▸ **Task item**
Where a line in the records below includes "push", pull that line out.

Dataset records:

BEGIN

(** [std::string::empty]. *)
Definition empty (s : string) : bool :=
  match s with EmptyString => true | String _ _ => false end.

(** The part of openFrameworks' [ofPixels] that the recorder touches: the
    allocation flag behind [isAllocated()], the declared size, and the bytes
    behind [getData()]. *)
Record ofPixels := mkPixels {
  isAllocated : bool;
  getWidth    : Z;
  getHeight   : Z;
  getData     : list Z
}.

(** What [addFrame] hands to the queue.  [OwnedCopy p] is the pointer
    [pixPtr] itself, the result of [new ofPixels( pixels )], which owns its
    bytes.  [ExternalView p] is a fresh [pixRef] set up with
    [setFromExternalPixels] on the bytes of [pixPtr]: it reads the same bytes
    and owns none. *)
Inductive QueuedPixels :=
| OwnedCopy    (p : ofPixels)
| ExternalView (p : ofPixels).

Definition is_owner (e : QueuedPixels) : bool :=
  match e with OwnedCopy _ => true | ExternalView _ => false end.

Definition pixels_of (e : QueuedPixels) : ofPixels :=
  match e with OwnedCopy p => p | ExternalView p => p end.

(** Modelled from the spec: [LockFreeQueue<ofPixels*>] is declared in
    ofxFFmpegHelpers.h, which is not part of the sources at hand.  Section 4.2
    of the specification describes it as a strict FIFO with a push that never
    blocks, a pop that reports whether an element was available, and a size
    query. *)
Module LockFreeQueue.

(** Modelled from the spec: the queue is its content, oldest entry first. *)
Definition t := list QueuedPixels.

(** Modelled from the spec: [produce] is the push, behind every entry that is
    already queued. *)
Definition produce (q : t) (e : QueuedPixels) : t := q ++ [e].

(** Modelled from the spec: [consume] is the pop; it fails on an empty queue
    and otherwise yields the oldest entry. *)
Definition consume (q : t) : option (QueuedPixels * t) :=
  match q with
  | []        => None
  | e :: rest => Some (e, rest)
  end.

(** Modelled from the spec: the number of queued entries. *)
Definition size (q : t) : Z := Z.of_nat (List.length q).

End LockFreeQueue.

(** [FILE* m_ffmpegPipe]: null, or the write end of the pipe to ffmpeg. *)
Inductive FILEptr := nullptr | ffmpegStdin.

Definition non_null (f : FILEptr) : bool :=
  match f with nullptr => false | ffmpegStdin => true end.

(** Control points of [Recorder::processFrame], one for each place where the
    worker reads or writes state that it shares with the caller. *)
Inductive DrainPC :=
| AtOuterTest                       (* line 201: outer loop condition      *)
| AtInnerTest (lastFrameTime : Q)   (* line 208: inner loop condition      *)
| InBody      (lastFrameTime : Q)   (* lines 211-253: body of the inner loop *)
| AtClosePipe.                      (* line 262: after both loops          *)

(** [std::thread m_thread]. *)
Inductive Thread :=
| NotJoinable                (* default constructed, or already joined *)
| Running (pc : DrainPC)     (* [processFrame] is executing            *)
| Returned.                  (* [processFrame] has returned, not joined *)

(** The data members of [class Recorder] (ofxFFmpeg.h, lines 39-46). *)
Record Recorder := mkRecorder {
  m_settings             : RecorderSettings;
  m_isRecording          : bool;
  m_isReady              : bool;
  m_shouldQuitProcessing : bool;
  m_ffmpegPipe           : FILEptr;
  m_recordStartTime      : Q;
  m_nAddedFrames         : Z;
  m_thread               : Thread;
  m_frames               : LockFreeQueue.t
}.

(** [Recorder::Recorder()].  The constructor initialises [m_isRecording],
    [m_isReady] and [m_nAddedFrames] only; the initial content of
    [m_shouldQuitProcessing] and of the time point are whatever the
    arguments say. *)
Definition Recorder_new (quit0 : bool) (t0 : Q) : Recorder :=
  {| m_settings             := defaultSettings;
     m_isRecording          := false;
     m_isReady              := true;
     m_shouldQuitProcessing := quit0;
     m_ffmpegPipe           := nullptr;
     m_recordStartTime      := t0;
     m_nAddedFrames         := 0;
     m_thread               := NotJoinable;
     m_frames               := [] |}.

(** Field updates. *)
Definition with_settings (r : Recorder) (s : RecorderSettings) : Recorder :=
  mkRecorder s (m_isRecording r) (m_isReady r) (m_shouldQuitProcessing r)
             (m_ffmpegPipe r) (m_recordStartTime r) (m_nAddedFrames r)
             (m_thread r) (m_frames r).
Definition with_isRecording (r : Recorder) (b : bool) : Recorder :=
  mkRecorder (m_settings r) b (m_isReady r) (m_shouldQuitProcessing r)
             (m_ffmpegPipe r) (m_recordStartTime r) (m_nAddedFrames r)
             (m_thread r) (m_frames r).
Definition with_isReady (r : Recorder) (b : bool) : Recorder :=
  mkRecorder (m_settings r) (m_isRecording r) b (m_shouldQuitProcessing r)
             (m_ffmpegPipe r) (m_recordStartTime r) (m_nAddedFrames r)
             (m_thread r) (m_frames r).
Definition with_shouldQuit (r : Recorder) (b : bool) : Recorder :=
  mkRecorder (m_settings r) (m_isRecording r) (m_isReady r) b
             (m_ffmpegPipe r) (m_recordStartTime r) (m_nAddedFrames r)
             (m_thread r) (m_frames r).
Definition with_pipe (r : Recorder) (f : FILEptr) : Recorder :=
  mkRecorder (m_settings r) (m_isRecording r) (m_isReady r)
             (m_shouldQuitProcessing r) f (m_recordStartTime r)
             (m_nAddedFrames r) (m_thread r) (m_frames r).
Definition with_startTime (r : Recorder) (t : Q) : Recorder :=
  mkRecorder (m_settings r) (m_isRecording r) (m_isReady r)
             (m_shouldQuitProcessing r) (m_ffmpegPipe r) t
             (m_nAddedFrames r) (m_thread r) (m_frames r).
Definition with_nAdded (r : Recorder) (n : Z) : Recorder :=
  mkRecorder (m_settings r) (m_isRecording r) (m_isReady r)
             (m_shouldQuitProcessing r) (m_ffmpegPipe r) (m_recordStartTime r)
             n (m_thread r) (m_frames r).
Definition with_thread (r : Recorder) (t : Thread) : Recorder :=
  mkRecorder (m_settings r) (m_isRecording r) (m_isReady r)
             (m_shouldQuitProcessing r) (m_ffmpegPipe r) (m_recordStartTime r)
             (m_nAddedFrames r) t (m_frames r).
Definition with_frames (r : Recorder) (q : LockFreeQueue.t) : Recorder :=
  mkRecorder (m_settings r) (m_isRecording r) (m_isReady r)
             (m_shouldQuitProcessing r) (m_ffmpegPipe r) (m_recordStartTime r)
             (m_nAddedFrames r) (m_thread r) q.

(** ** Integer widths and the float-to-integer conversion *)

Definition UINT_MODULUS : Z := 2 ^ 32.     (* unsigned int *)
Definition SIZE_MODULUS : Z := 2 ^ 64.     (* size_t       *)

(** Truncation toward zero, the rounding of a floating-integral conversion. *)
Definition Qtruncate (q : Q) : Z :=
  if Qle_bool 0 q then Qfloor q else Qceiling q.

(** [size_t n = q;] for a floating [q]: the truncated value when [size_t]
    can hold it, undefined behaviour otherwise. *)
Definition to_size_t (q : Q) : option Z :=
  let t := Qtruncate q in
  if (0 <=? t) && (t <? SIZE_MODULUS) then Some t else None.

(** ** Small member functions *)

(** [Recorder::numFramesInQueue] (lines 278-282). *)
Definition numFramesInQueue (r : Recorder) : Z := LockFreeQueue.size (m_frames r).

(** [Recorder::isPipeOpen] (lines 321-325). *)
Definition isPipeOpen (r : Recorder) : bool := non_null (m_ffmpegPipe r).

(** [Recorder::getRecordedDuration] (ofxFFmpeg.h, line 33). *)
Definition getRecordedDuration (r : Recorder) : Q :=
  (inject_Z (m_nAddedFrames r) / fps (m_settings r))%Q.

(** [Recorder::openPipe] (lines 284-300); [popen_ok] tells whether [P_OPEN]
    returned a stream. *)
Definition openPipe (popen_ok : bool) (r : Recorder) : Recorder * bool :=
  if popen_ok
  then (with_isReady (with_pipe r ffmpegStdin) false, true)
  else (with_isReady (with_pipe r nullptr) true, false).

(** [Recorder::closePipe] (lines 302-319). *)
Definition closePipe (r : Recorder) : Recorder * bool :=
  (with_isReady (with_pipe r nullptr) true, true).

(** [Recorder::clearQueue] (lines 265-276): consume until the queue reports
    that nothing is left. *)
Fixpoint clearQueue_loop (q : LockFreeQueue.t) : LockFreeQueue.t :=
  match q with
  | []        => q
  | _ :: rest => clearQueue_loop rest
  end.

Definition clearQueue (r : Recorder) : Recorder :=
  with_frames r (clearQueue_loop (m_frames r)).

(** [Recorder::stop] (lines 122-125). *)
Definition stop (r : Recorder) : Recorder := with_isRecording r false.

(** ** Pacing *)

(** The two statements shared by [wantsFrame] (lines 131-132) and [addFrame]
    (lines 164-165):
    [delta = Seconds( now - m_recordStartTime ).count() - getRecordedDuration()]
    and [size_t framesToWrite = delta * m_settings.fps]. *)
Definition framesToWrite (now startTime recordedDuration fps_ : Q) : option Z :=
  let delta := ((now - startTime) - recordedDuration)%Q in
  to_size_t (delta * fps_)%Q.

Definition framesToWrite_of (now : Q) (r : Recorder) : option Z :=
  framesToWrite now (m_recordStartTime r) (getRecordedDuration r)
                (fps (m_settings r)).

(** [Recorder::wantsFrame] (lines 128-136). *)
Definition wantsFrame (now : Q) (r : Recorder) : option bool :=
  if m_isRecording r && isPipeOpen r
  then option_map (fun n => 0 <? n) (framesToWrite_of now r)
  else Some false.

(** ** [Recorder::start] (lines 39-119)

    [fileExists] answers [ofFile::doesFileExist( ofToDataPath( path, true ) )]
    and [popen_ok] is the outcome of [P_OPEN].  The command line built on
    lines 76-100 is passed to [P_OPEN] and to the log only. *)
Definition start (fileExists : string -> bool) (popen_ok : bool)
           (r : Recorder) (settings : RecorderSettings)
           (forceIfNotReady : bool) : Recorder * bool :=
  if m_isRecording r then (r, false)                               (* 42-45 *)
  else
    let busy :=                                                    (* 47-56 *)
      if m_isReady r then Some r
      else if forceIfNotReady
           then Some (clearQueue (with_shouldQuit r true))
           else None in
    match busy with
    | None => (r, false)
    | Some r1 =>
        if empty (outputPath settings) then (r1, false)            (* 58-61 *)
        else if fileExists (outputPath (m_settings r1))
                && negb (allowOverwrite (m_settings r1))
        then (r1, false)                                           (* 63-66 *)
        else
          let r2 := with_settings r1 settings in                   (* 68 *)
          let r3 :=                                                (* 70-72 *)
            if empty (ffmpegPath (m_settings r2))
            then with_settings r2 (set_ffmpegPath (m_settings r2) "ffmpeg")
            else r2 in
          let r4 := with_nAdded r3 0 in                            (* 74 *)
          let r5 := if isPipeOpen r4 then fst (closePipe r4) else r4 in
          let r6 := with_shouldQuit r5 false in                    (* 107 *)
          let (r7, opened) := openPipe popen_ok r6 in              (* 111 *)
          let r8 := if opened then with_isRecording r7 true else r7 in
          (r8, m_isRecording r8)                                   (* 118 *)
    end.

(** ** [Recorder::addFrame] (lines 139-196) *)

(** How a call can end in the model. *)
Inductive Outcome (A : Type) :=
| Done (a : A)      (* the call returned [a]                               *)
| OutOfFuel         (* the loop needs more iterations than were granted    *)
| Undefined         (* [delta * fps] does not fit [size_t]                 *)
| Blocked.          (* [m_thread.join()] waits for a worker still running  *)
Arguments Done {A} a.
Arguments OutOfFuel {A}.
Arguments Undefined {A}.
Arguments Blocked {A}.

(** The variables the loop on lines 170-193 changes. *)
Record AddLoop := mkAddLoop {
  al_nAdded  : Z;                    (* m_nAddedFrames *)
  al_written : Z;                    (* written        *)
  al_pixPtr  : option ofPixels;      (* pixPtr, [None] for nullptr *)
  al_frames  : LockFreeQueue.t       (* m_frames       *)
}.

(** One pass through the loop body: lines 172-192. *)
Definition addFrame_body (pixels : ofPixels) (framesToWrite_ : Z)
           (st : AddLoop) : AddLoop :=
  let pixPtr :=
    match al_pixPtr st with
    | None   => pixels            (* new ofPixels( pixels ) *)
    | Some p => p
    end in
  let entry :=
    if al_written st =? (framesToWrite_ - 1) mod SIZE_MODULUS
    then OwnedCopy pixPtr
    else ExternalView pixPtr in
  {| al_nAdded  := (al_nAdded st + 1) mod UINT_MODULUS;
     al_written := (al_written st + 1) mod SIZE_MODULUS;
     al_pixPtr  := Some pixPtr;
     al_frames  := LockFreeQueue.produce (al_frames st) entry |}.

(** [while ( m_nAddedFrames == 0 || framesToWrite > written )]. *)
Definition addFrame_cond (framesToWrite_ : Z) (st : AddLoop) : bool :=
  (al_nAdded st =? 0) || (al_written st <? framesToWrite_).

Fixpoint addFrame_loop (fuel : nat) (pixels : ofPixels) (framesToWrite_ : Z)
         (st : AddLoop) : option AddLoop :=
  match fuel with
  | O => None
  | S fuel' =>
      if addFrame_cond framesToWrite_ st
      then addFrame_loop fuel' pixels framesToWrite_
                         (addFrame_body pixels framesToWrite_ st)
      else Some st
  end.

(** Lines 156-161: the first frame of a session joins the previous worker,
    starts a new one and takes the start time [t_start]. *)
Definition addFrame_first (t_start : Q) (r : Recorder) : option Recorder :=
  if m_nAddedFrames r =? 0
  then match m_thread r with
       | Running _ => None
       | NotJoinable | Returned =>
           Some (with_startTime (with_thread r (Running AtOuterTest)) t_start)
       end
  else Some r.
(** X10: in exact arithmetic, with a libm that is exact at 0, the
    distance from a city to itself is 0, and so is the distance the
    form computes when either city is not in the registry; a leg with
    such a distance is accepted and emits 0 for any mode that resolves
    and any non-zero passenger count. *)
Theorem distance_zero_and_silent_legs
  (a b mode : string) (p : Z) (f : Qc) :
  a = b ∨ CITY_COORDINATES (F:=Qc) !! a = None
  ∨ CITY_COORDINATES (F:=Qc) !! b = None →
  p ≠ 0%Z →
  emission_factor mode (Qc_of_Z 0) = Ok f →
  calculate_distance libm a b = Qc_of_Z 0
  ∧ trip_emission (form_trip libm a b mode p) = Ok (Qc_of_Z 0).
Proof.
  intros Hab Hp Hf.
  assert (Hd : calculate_distance libm a b = Qc_of_Z 0).
  { unfold calculate_distance. destruct Hab as [->|[->| ->]].
    - destruct (CITY_COORDINATES !! b) as [c|]; [|done].
      rewrite haversine_distance_same_point. apply Qc_round2_zero.
    - done.
    - by destruct (CITY_COORDINATES !! a). }
  split; [done|].
  apply (zero_distance_leg _ f); cbn [form_trip distance passengers travel_mode];
    [done|done|]. by rewrite Hd.
Qed.

End ZeroDistance.
(** * SwasthyaSathi backend: document pipeline and authentication

    A shallow embedding of the backend services

      - [formatFileSize], [checkStorageQuota], [uploadDocument], [getDocument],
        [updateDocument], [deleteDocument], [processDocumentWithOCR] and
        [processDocumentWithAI] of [DocumentService] (document.service.ts),
        with [getUserDocuments] and [getStorageInfo],
      - [S3Service] (s3.service.ts),
      - [OcrService] (ocr.service.ts),
      - [AuthService] (auth.service.ts),
      - the handlers of the upload, read, update and delete routes
        (document.routes.ts) and of the registration and login routes,

    over an explicit model of the PostgreSQL tables of schema.sql and of the
    S3 bucket, followed by the properties of the document pipeline. *)

From Stdlib Require Import ZArith String Ascii List DecimalString DecimalZ Floats Uint63 Lia.
From stdpp Require Import gmap strings list fin_maps.
From stdpp Require Import sorting.

Local Open Scope string_scope.
Local Open Scope Z_scope.
Set Warnings "-register-all".

(** ** JavaScript values that reach the arithmetic of the services

    The columns [users.storage_used], [users.storage_quota] and
    [documents.file_size] are BIGINT (schema.sql).  The node-postgres pool of
    pool.ts installs no type parser, and the driver then hands an int8 column
    to JavaScript as its decimal text, not as a number;
    [mapDbDocumentToDocument] accordingly reads [file_size] through
    [parseInt].  A driver configured to parse int8 returns numbers instead.
    Both decodings are kept, as [Int8Parser], and every function that reads
    such a column takes the parser as an argument. *)

Module Js.

Inductive value : Type :=
| Num (n : Z)
| NaN
| Str (s : string).

(** [Number.prototype.toString] on an integer. *)
Definition decimal (n : Z) : string := NilZero.string_of_int (Z.to_int n).

Definition ToString (v : value) : string :=
  match v with
  | Num n => decimal n
  | NaN => "NaN"
  | Str s => s
  end.

(** [ToNumber]: of the numeric literals only the signed decimal integers
    are recognised, which is what the text of an int8 column holds. *)
Definition ToNumber (v : value) : option Z :=
  match v with
  | Num n => Some n
  | NaN => None
  | Str s => Z.of_int <$> NilZero.int_of_string s
  end.

Definition of_number (o : option Z) : value :=
  match o with Some n => Num n | None => NaN end.

(** [a + b]: concatenation as soon as one operand is a string. *)
Definition add (a b : value) : value :=
  match a, b with
  | Num x, Num y => Num (x + y)
  | Str _, _ | _, Str _ => Str (ToString a +:+ ToString b)
  | _, _ => NaN
  end.

(** [a - b]: always numeric. *)
Definition sub (a b : value) : value :=
  match ToNumber a, ToNumber b with
  | Some x, Some y => Num (x - y)
  | _, _ => NaN
  end.

(** [a > b]: two strings are compared code unit by code unit, anything
    else numerically, and a comparison with NaN is false. *)
Definition gt (a b : value) : bool :=
  match a, b with
  | Str s, Str t => String.ltb t s
  | _, _ =>
      match ToNumber a, ToNumber b with
      | Some x, Some y => y <? x
      | _, _ => false
      end
  end.

(** [v === 0] *)
Definition strict_eq_zero (v : value) : bool :=
  match v with Num 0 => true | _ => false end.

(** [s || d] on a possibly undefined string. *)
Definition or_else (o : option string) (d : string) : string :=
  match o with
  | Some s => if decide (s = "") then d else s
  | None => d
  end.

END

▸ **Finished exercise**
    of the specification describes it as a strict FIFO with a push that never
(** Modelled from the spec: [produce] is the push, behind every entry that is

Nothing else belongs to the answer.